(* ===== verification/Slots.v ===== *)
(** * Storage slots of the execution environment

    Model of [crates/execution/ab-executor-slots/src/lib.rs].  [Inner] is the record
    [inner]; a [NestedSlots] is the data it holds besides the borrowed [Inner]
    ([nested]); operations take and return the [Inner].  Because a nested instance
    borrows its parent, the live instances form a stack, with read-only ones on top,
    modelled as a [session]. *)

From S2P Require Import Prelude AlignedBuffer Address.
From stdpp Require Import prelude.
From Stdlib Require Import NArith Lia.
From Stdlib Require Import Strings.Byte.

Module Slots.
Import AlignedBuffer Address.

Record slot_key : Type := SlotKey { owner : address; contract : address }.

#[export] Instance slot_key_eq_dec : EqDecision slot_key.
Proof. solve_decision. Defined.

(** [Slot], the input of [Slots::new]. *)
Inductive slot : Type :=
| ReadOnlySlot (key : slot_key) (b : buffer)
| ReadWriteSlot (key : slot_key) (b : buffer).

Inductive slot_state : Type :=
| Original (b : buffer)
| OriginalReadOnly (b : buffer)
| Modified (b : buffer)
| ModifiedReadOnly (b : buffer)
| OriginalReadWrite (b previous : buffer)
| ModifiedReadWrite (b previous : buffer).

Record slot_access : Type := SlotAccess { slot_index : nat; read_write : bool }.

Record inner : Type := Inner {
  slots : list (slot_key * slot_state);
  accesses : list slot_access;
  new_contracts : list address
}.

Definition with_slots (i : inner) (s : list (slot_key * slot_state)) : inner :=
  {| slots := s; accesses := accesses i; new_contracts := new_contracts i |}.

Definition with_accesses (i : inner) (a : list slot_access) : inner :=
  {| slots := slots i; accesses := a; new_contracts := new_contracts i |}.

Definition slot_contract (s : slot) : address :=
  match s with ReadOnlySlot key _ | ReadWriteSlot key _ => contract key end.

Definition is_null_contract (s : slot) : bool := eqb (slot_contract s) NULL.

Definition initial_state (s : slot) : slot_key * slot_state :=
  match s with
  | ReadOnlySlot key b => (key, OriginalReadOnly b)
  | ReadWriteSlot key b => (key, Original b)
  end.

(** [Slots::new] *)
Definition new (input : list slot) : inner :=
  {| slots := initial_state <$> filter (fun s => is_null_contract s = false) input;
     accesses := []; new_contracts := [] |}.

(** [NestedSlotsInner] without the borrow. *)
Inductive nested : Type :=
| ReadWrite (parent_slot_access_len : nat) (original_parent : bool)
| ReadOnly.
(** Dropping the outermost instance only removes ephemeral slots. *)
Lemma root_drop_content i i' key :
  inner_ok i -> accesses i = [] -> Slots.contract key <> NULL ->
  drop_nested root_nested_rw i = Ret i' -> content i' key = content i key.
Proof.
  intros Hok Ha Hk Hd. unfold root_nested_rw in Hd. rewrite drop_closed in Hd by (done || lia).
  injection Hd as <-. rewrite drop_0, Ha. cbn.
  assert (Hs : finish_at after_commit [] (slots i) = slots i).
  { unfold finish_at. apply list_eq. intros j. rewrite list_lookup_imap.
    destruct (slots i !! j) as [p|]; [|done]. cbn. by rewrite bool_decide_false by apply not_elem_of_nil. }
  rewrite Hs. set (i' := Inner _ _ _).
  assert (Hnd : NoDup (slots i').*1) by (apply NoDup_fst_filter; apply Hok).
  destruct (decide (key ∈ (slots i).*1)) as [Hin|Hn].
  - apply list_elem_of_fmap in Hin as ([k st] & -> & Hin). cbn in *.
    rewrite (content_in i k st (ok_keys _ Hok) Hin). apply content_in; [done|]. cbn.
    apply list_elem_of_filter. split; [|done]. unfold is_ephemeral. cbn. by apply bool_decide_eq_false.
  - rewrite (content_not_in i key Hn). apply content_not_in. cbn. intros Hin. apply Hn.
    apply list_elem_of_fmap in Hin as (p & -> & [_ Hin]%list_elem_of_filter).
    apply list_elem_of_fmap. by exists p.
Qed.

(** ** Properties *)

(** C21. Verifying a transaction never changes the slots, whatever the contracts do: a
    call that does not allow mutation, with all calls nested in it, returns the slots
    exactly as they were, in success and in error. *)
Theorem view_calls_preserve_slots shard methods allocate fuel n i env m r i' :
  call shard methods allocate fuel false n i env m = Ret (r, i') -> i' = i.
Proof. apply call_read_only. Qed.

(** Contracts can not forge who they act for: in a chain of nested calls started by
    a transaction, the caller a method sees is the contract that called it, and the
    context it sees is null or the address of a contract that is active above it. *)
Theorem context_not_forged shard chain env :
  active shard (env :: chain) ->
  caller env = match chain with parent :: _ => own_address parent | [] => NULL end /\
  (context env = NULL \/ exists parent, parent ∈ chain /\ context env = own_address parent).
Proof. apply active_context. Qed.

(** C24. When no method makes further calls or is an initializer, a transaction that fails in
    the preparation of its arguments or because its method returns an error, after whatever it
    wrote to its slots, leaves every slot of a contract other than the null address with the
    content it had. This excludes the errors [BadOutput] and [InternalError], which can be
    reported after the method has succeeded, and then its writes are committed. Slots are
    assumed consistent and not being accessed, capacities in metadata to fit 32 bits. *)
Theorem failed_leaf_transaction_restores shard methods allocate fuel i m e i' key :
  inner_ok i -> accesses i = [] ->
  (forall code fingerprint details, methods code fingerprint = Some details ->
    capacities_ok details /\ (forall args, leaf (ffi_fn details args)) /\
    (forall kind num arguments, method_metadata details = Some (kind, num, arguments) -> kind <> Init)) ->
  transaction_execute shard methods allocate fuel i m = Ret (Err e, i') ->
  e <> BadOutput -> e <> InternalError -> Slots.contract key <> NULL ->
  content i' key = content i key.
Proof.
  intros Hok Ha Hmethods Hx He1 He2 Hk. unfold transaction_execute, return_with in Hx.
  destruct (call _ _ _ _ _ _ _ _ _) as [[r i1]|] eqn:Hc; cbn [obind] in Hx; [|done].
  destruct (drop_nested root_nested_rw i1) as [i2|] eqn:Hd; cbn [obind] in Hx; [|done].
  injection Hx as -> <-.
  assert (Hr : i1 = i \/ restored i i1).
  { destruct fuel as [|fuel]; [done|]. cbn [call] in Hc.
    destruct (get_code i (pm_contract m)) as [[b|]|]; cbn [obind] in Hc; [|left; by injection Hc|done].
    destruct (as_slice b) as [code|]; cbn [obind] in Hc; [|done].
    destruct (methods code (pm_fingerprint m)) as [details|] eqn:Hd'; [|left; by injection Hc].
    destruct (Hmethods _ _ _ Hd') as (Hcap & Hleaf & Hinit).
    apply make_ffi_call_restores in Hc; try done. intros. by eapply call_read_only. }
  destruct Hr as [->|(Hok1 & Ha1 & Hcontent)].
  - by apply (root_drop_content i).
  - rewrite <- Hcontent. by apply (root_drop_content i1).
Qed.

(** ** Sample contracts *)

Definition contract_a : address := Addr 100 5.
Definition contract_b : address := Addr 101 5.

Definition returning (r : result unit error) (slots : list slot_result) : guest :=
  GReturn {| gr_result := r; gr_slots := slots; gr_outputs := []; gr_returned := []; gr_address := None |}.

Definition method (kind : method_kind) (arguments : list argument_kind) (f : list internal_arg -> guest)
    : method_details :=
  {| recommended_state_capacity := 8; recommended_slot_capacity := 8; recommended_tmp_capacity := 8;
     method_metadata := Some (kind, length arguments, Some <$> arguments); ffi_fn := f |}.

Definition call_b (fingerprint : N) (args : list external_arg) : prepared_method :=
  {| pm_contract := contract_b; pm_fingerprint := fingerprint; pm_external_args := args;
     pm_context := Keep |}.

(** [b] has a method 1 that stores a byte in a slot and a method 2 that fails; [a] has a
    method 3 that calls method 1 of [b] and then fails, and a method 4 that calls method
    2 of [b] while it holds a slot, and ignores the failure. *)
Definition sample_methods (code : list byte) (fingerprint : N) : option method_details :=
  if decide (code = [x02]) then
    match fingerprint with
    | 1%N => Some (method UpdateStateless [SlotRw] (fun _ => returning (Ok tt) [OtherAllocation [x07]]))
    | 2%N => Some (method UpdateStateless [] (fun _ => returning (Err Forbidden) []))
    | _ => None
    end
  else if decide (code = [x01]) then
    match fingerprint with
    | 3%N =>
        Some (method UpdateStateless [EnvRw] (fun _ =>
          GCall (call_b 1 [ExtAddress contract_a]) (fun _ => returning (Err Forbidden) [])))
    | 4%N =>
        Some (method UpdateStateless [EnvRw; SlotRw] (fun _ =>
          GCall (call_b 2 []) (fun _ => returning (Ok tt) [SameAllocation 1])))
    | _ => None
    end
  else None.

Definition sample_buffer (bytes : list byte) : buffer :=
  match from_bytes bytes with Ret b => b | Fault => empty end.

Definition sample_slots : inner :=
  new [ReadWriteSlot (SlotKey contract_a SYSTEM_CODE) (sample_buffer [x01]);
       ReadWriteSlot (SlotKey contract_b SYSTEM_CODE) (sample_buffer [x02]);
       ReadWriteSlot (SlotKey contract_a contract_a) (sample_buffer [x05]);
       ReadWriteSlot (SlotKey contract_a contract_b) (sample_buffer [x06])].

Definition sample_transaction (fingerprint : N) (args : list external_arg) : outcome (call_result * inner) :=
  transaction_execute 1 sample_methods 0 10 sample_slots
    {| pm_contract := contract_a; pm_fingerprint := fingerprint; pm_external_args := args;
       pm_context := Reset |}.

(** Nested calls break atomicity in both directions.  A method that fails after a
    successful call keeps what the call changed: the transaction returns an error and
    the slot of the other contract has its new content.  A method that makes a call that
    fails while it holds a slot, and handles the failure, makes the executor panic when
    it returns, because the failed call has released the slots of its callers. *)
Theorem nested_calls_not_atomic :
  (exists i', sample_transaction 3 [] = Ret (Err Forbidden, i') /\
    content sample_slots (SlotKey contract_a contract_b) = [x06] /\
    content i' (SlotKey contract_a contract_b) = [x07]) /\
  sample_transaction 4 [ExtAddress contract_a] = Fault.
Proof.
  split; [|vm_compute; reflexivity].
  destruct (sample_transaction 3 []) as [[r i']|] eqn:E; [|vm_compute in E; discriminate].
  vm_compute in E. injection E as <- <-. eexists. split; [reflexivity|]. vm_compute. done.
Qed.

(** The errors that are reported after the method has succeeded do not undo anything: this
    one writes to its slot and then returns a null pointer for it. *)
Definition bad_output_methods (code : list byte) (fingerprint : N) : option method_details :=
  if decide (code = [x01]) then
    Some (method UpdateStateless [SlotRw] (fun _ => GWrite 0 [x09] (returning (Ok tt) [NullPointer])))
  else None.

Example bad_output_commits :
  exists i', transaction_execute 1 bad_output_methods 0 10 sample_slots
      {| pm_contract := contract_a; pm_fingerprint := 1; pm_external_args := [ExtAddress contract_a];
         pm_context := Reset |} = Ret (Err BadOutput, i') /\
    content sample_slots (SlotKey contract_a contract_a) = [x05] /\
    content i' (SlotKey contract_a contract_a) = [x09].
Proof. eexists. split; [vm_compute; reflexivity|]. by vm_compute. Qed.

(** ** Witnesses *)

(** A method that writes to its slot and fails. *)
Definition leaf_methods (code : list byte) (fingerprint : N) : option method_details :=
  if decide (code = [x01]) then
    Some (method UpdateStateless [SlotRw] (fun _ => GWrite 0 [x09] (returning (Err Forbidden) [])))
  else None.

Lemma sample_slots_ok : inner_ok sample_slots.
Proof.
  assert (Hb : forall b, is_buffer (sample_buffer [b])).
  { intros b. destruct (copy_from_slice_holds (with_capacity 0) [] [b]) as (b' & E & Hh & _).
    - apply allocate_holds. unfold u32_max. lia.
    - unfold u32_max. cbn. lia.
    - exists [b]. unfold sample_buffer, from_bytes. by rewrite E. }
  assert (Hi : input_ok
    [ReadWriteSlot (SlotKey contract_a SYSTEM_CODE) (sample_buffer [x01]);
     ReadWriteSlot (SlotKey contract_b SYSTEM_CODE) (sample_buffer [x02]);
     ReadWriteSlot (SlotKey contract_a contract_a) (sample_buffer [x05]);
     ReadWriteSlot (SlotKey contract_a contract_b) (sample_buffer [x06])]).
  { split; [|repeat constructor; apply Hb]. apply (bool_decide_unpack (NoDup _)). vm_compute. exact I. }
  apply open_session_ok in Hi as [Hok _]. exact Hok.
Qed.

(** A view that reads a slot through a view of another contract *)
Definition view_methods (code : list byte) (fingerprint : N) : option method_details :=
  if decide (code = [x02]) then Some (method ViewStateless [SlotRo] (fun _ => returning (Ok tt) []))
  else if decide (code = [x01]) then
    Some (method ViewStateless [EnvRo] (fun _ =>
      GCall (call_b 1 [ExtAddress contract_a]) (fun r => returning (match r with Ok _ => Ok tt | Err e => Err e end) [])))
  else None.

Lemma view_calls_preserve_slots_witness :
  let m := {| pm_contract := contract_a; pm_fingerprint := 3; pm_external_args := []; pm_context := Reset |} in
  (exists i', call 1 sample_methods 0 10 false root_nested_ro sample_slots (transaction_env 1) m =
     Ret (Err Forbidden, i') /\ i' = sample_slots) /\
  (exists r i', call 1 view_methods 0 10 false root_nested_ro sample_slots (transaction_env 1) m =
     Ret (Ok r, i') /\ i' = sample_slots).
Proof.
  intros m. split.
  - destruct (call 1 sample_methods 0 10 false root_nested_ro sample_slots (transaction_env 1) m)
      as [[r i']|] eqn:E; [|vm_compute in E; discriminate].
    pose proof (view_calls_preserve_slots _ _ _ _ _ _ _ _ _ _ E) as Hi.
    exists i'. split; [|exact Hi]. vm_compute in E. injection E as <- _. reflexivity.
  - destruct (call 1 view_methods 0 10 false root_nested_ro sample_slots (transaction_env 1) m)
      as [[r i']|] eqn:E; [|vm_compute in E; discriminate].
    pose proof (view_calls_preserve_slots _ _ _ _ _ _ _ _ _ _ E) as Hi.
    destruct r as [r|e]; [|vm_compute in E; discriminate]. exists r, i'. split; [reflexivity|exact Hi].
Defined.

::::::

Go through the records above and copy each line where "InternalError" is found.

    content it had. This excludes the errors [BadOutput] and [InternalError], which can be
  e <> BadOutput -> e <> InternalError -> Slots.contract key <> NULL ->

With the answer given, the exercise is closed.